[Saved entries]
=== Section Start ===

(* ===== verification/PyPath.v ===== *)
(** * POSIX paths ([pathlib.PurePosixPath])

    What the scripts use of [pathlib]: the normal form that [str] gives a path, its last
    part and that part without its suffix. *)

From S2P Require Import Prelude PyFloat PyStr.

Definition path_parts (path : string) : list (list ascii) :=
  List.filter (fun part => match part with [] => false | [c] => negb (Ascii.eqb c "."%char) | _ => true end)
    (split_on "/"%char (chars path)).
Definition path_root (path : string) : string :=
  match chars path with
  | "/"%char :: "/"%char :: "/"%char :: _ => "/"
  | "/"%char :: "/"%char :: _ => "//"
  | "/"%char :: _ => "/"
  | _ => ""
  end.
(** [str(Path(path))] *)
Definition path_str (path : string) : string :=
  match path_root path, path_parts path with
  | "", [] => "."
  | root, parts => root +:+ join "/" (map str parts)
  end.
(** [Path(a) / b]: [posixpath.join], then the normal form. *)
Definition slash_first (l : list ascii) : bool := match l with c :: _ => Ascii.eqb c "/"%char | [] => false end.
Definition posix_join (a b : string) : string :=
  if slash_first (chars b) then b
  else if String.eqb a "" || slash_first (rev (chars a)) then a +:+ b
  else a +:+ "/" +:+ b.
Definition path_join (a b : string) : string := path_str (posix_join a b).
(** [Path(path).name] *)
Definition path_name (path : string) : list ascii := List.last (path_parts path) [].
(** [Path(path).stem] *)
Definition stem (path : string) : string :=
  let name := path_name path in
  match split_on "."%char name with
  | [] | [_] => str name
  | parts =>
      match List.last parts [], removelast parts with
      | [], _ => str name
      | _, [[]] => str name
      | _, init => join "." (map str init)
      end
  end.

Example path_known : map path_str ["a//b/./c/"; "./x"; "/"; "//h/y"; "///z"; ""]%string =
  ["a/b/c"; "x"; "/"; "//h/y"; "/z"; "."]%string.
Proof. vm_compute. reflexivity. Qed.
Example join_known :
  [path_join "results/state/" "a.json"; path_join "" "a"; path_join "/" "a"; path_join "." "a"; path_join "x" "/a"]%string =
  ["results/state/a.json"; "a"; "/a"; "a"; "/a"]%string.
Proof. vm_compute. reflexivity. Qed.
Example stem_known : map stem ["out/curve.tar.gz"; ".png"; "a."; "dir/"]%string = ["curve.tar"; ".png"; "a."; "dir"]%string.
Proof. vm_compute. reflexivity. Qed.

(** ** Normal forms *)

(** The name of a file in a directory. *)
Definition plain_name (part : list ascii) : Prop :=
  ("/"%char ∉ part) /\ (match part with [] => false | [c] => negb (Ascii.eqb c "."%char) | _ => true end = true).
#[global] Instance plain_name_dec part : Decision (plain_name part).
Proof. unfold plain_name. apply _. Defined.

Lemma split_on_free c l : c ∉ l -> split_on c l = [l].
Proof.
  induction l as [|d l IH]; intros H; [done|]. apply not_elem_of_cons in H as [Hd Hl]. cbn [split_on].
  rewrite (IH Hl). by destruct (Ascii.eqb_spec d c) as [->|].
Qed.
Lemma split_on_pieces c l : Forall (fun piece => c ∉ piece) (split_on c l).
Proof.
  induction l as [|d l IH]; cbn [split_on]; [by constructor; [apply not_elem_of_nil|]|].
  destruct (Ascii.eqb_spec d c) as [->|Hd]; [by constructor; [apply not_elem_of_nil|]|].
  assert (Hcons : forall w, c ∉ w -> c ∉ d :: w) by (intros w Hw; apply not_elem_of_cons; split; [congruence|done]).
  destruct IH as [|w ws Hw Hws]; constructor; auto using not_elem_of_nil.
Qed.
Lemma path_parts_plain path : Forall plain_name (path_parts path).
Proof.
  apply Forall_forall. intros p Hp. unfold path_parts in Hp. apply elem_of_filterb in Hp as [Hp Hk].
  split; [|done]. pose proof (split_on_pieces "/"%char (chars path)) as H. rewrite Forall_forall in H. by apply H.
Qed.

(** The parts of a text with a slash are the parts on both sides. *)
Definition parts_of (l : list ascii) : list (list ascii) :=
  List.filter (fun part => match part with [] => false | [c] => negb (Ascii.eqb c "."%char) | _ => true end) (split_on "/"%char l).
Lemma parts_of_app a b : parts_of (a ++ "/"%char :: b) = parts_of a ++ parts_of b.
Proof. unfold parts_of. by rewrite split_on_app, List.filter_app. Qed.
Lemma parts_of_plain n : plain_name n -> parts_of n = [n].
Proof. intros [Hs Hk]. unfold parts_of. rewrite (split_on_free _ _ Hs). cbn [List.filter]. by rewrite Hk. Qed.
Lemma parts_of_join parts : Forall plain_name parts -> parts_of (chars (join "/" (map str parts))) = parts.
Proof.
  induction 1 as [|p parts Hp Hps IH]; [done|]. destruct parts as [|q parts].
  - cbn [map join]. rewrite chars_str. by apply parts_of_plain.
  - cbn [map join] in *. rewrite !chars_app, chars_str. change (chars "/" ++ ?l) with ("/"%char :: l).
    rewrite parts_of_app, IH. by rewrite (parts_of_plain _ Hp).
Qed.

Lemma path_parts_str path : path_parts (path_str path) = path_parts path.
Proof.
  unfold path_str. pose proof (path_parts_plain path) as Hp. change (path_parts ?x) with (parts_of (chars x)) at 1.
  assert (Hroot : path_root path = "" \/ path_root path = "/" \/ path_root path = "//").
  { unfold path_root. repeat case_match; auto. }
  assert (Hj : forall root, root = "" \/ root = "/" \/ root = "//" ->
    parts_of (chars (root +:+ join "/" (map str (path_parts path)))) = path_parts path).
  { intros root Hr. rewrite chars_app. destruct Hr as [->|[-> | ->]].
    - by apply parts_of_join.
    - change (chars "/" ++ ?l) with ([] ++ "/"%char :: l). rewrite parts_of_app. by rewrite parts_of_join.
    - change (chars "//" ++ ?l) with ([] ++ "/"%char :: [] ++ "/"%char :: l). rewrite !parts_of_app. by rewrite parts_of_join. }
  destruct Hroot as [E|[E|E]]; rewrite E.
  - destruct (path_parts path) eqn:Ep; [done|]. by apply (Hj ""); left.
  - apply Hj; auto.
  - apply Hj; auto.
Qed.

Lemma slash_first_join parts : Forall plain_name parts -> slash_first (chars (join "/" (map str parts))) = false.
Proof.
  intros H. destruct H as [|p parts Hp Hps]; [done|].
  destruct Hp as [Hs Hk]. destruct p as [|c p]; [done|]. apply not_elem_of_cons in Hs as [Hc _].
  destruct parts; cbn [map join]; rewrite ?chars_app, chars_str; cbn; by apply Ascii.eqb_neq.
Qed.
Lemma path_root_app root l : root = "" \/ root = "/" \/ root = "//" -> slash_first (chars l) = false ->
  path_root (root +:+ l) = root.
Proof.
  intros Hr Hl. unfold path_root. rewrite chars_app. destruct (chars l) as [|c m]; [by destruct Hr as [->|[-> | ->]]|].
  cbn in Hl. apply Ascii.eqb_neq in Hl. destruct c as [[] [] [] [] [] [] [] []]; by destruct Hr as [->|[-> | ->]].
Qed.
(** [str(Path(str(path)))] is [str(Path(path))]. *)
Lemma path_str_idem path : path_str (path_str path) = path_str path.
Proof.
  assert (Hr : path_root path = "" \/ path_root path = "/" \/ path_root path = "//")
    by (unfold path_root; repeat case_match; auto).
  unfold path_str at 1. rewrite path_parts_str.
  assert (Hroot : path_root (path_str path) = path_root path).
  { unfold path_str. pose proof (slash_first_join _ (path_parts_plain path)) as Hs.
    destruct (path_root path) eqn:E; [|rewrite <- E in *; by apply path_root_app].
    destruct (path_parts path); [done|]. apply path_root_app; auto. }
  rewrite Hroot. done.
Qed.

(** Joining appends the parts, and a file placed in a directory keeps its name. *)
Lemma path_parts_join directory name : slash_first (chars name) = false ->
  path_parts (path_join directory name) = path_parts directory ++ path_parts name.
Proof.
  intros Hs. unfold path_join. rewrite path_parts_str. unfold posix_join. rewrite Hs.
  change (path_parts ?x) with (parts_of (chars x)).
  destruct (String.eqb_spec directory "") as [->|Hne]; [done|]. cbn [orb].
  destruct (slash_first (rev (chars directory))) eqn:E.
  - destruct (rev (chars directory)) as [|c r] eqn:Er; [done|]. cbn in E. apply Ascii.eqb_eq in E as ->.
    rewrite chars_app. apply (f_equal (@rev ascii)) in Er. rewrite rev_involutive in Er. rewrite Er. cbn [rev].
    rewrite <- app_assoc. cbn [app]. rewrite !parts_of_app. by rewrite app_nil_r.
  - rewrite !chars_app. change (chars "/" ++ ?l) with ("/"%char :: l). by rewrite parts_of_app.
Qed.
Lemma plain_name_first part : plain_name part -> slash_first part = false.
Proof.
  intros [Hs _]. destruct part as [|c l]; [done|]. apply not_elem_of_cons in Hs as [Hc _]. cbn. by apply Ascii.eqb_neq.
Qed.
Lemma path_name_join directory name : plain_name (chars name) -> str (path_name (path_join directory name)) = name.
Proof.
  intros Hn. unfold path_name. rewrite path_parts_join by (by apply plain_name_first).
  change (path_parts name) with (parts_of (chars name)). rewrite (parts_of_plain _ Hn), List.last_last. apply str_chars.
Qed.

(** [Path(path).suffix]: what [stem] leaves of the name. *)
Definition suffix (path : string) : string := str (drop (String.length (stem path)) (path_name path)).
(** [Path(path).parent] *)
Definition path_parent (path : string) : string :=
  path_str (path_root path +:+ join "/" (map str (removelast (path_parts path)))).
(** [Path(path).with_name(name)] *)
Definition with_name (path name : string) : res string :=
  match path_name path with
  | [] => Err (ValueError (path_str path +:+ " has an empty name"))
  | _ => Ok (path_join (path_parent path) name)
  end.
Example sibling_known :
  (map suffix ["out/curve.tar.gz"; ".png"; "a."; "dir/"]%string, with_name "out/a.png" "a_zh.png", with_name "a.png" "b", with_name "/" "b") =
  ([".gz"; ""; ""; ""]%string, Ok "out/a_zh.png"%string, Ok "b"%string, Err (ValueError "/ has an empty name")).
Proof. vm_compute. reflexivity. Qed.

=== Section End ===

Copy out the range of lines above starting at the line with "- cbn [map join]." and ending at the line with "rewrite parts_of_app. by rewrite parts_of_join.", exactly and including both.

  - cbn [map join]. rewrite chars_str. by apply parts_of_plain.
  - cbn [map join] in *. rewrite !chars_app, chars_str. change (chars "/" ++ ?l) with ("/"%char :: l).
    rewrite parts_of_app, IH. by rewrite (parts_of_plain _ Hp).
Qed.

Lemma path_parts_str path : path_parts (path_str path) = path_parts path.
Proof.
  unfold path_str. pose proof (path_parts_plain path) as Hp. change (path_parts ?x) with (parts_of (chars x)) at 1.
  assert (Hroot : path_root path = "" \/ path_root path = "/" \/ path_root path = "//").
  { unfold path_root. repeat case_match; auto. }
  assert (Hj : forall root, root = "" \/ root = "/" \/ root = "//" ->
    parts_of (chars (root +:+ join "/" (map str (path_parts path)))) = path_parts path).
  { intros root Hr. rewrite chars_app. destruct Hr as [->|[-> | ->]].
    - by apply parts_of_join.
    - change (chars "/" ++ ?l) with ([] ++ "/"%char :: l). rewrite parts_of_app. by rewrite parts_of_join.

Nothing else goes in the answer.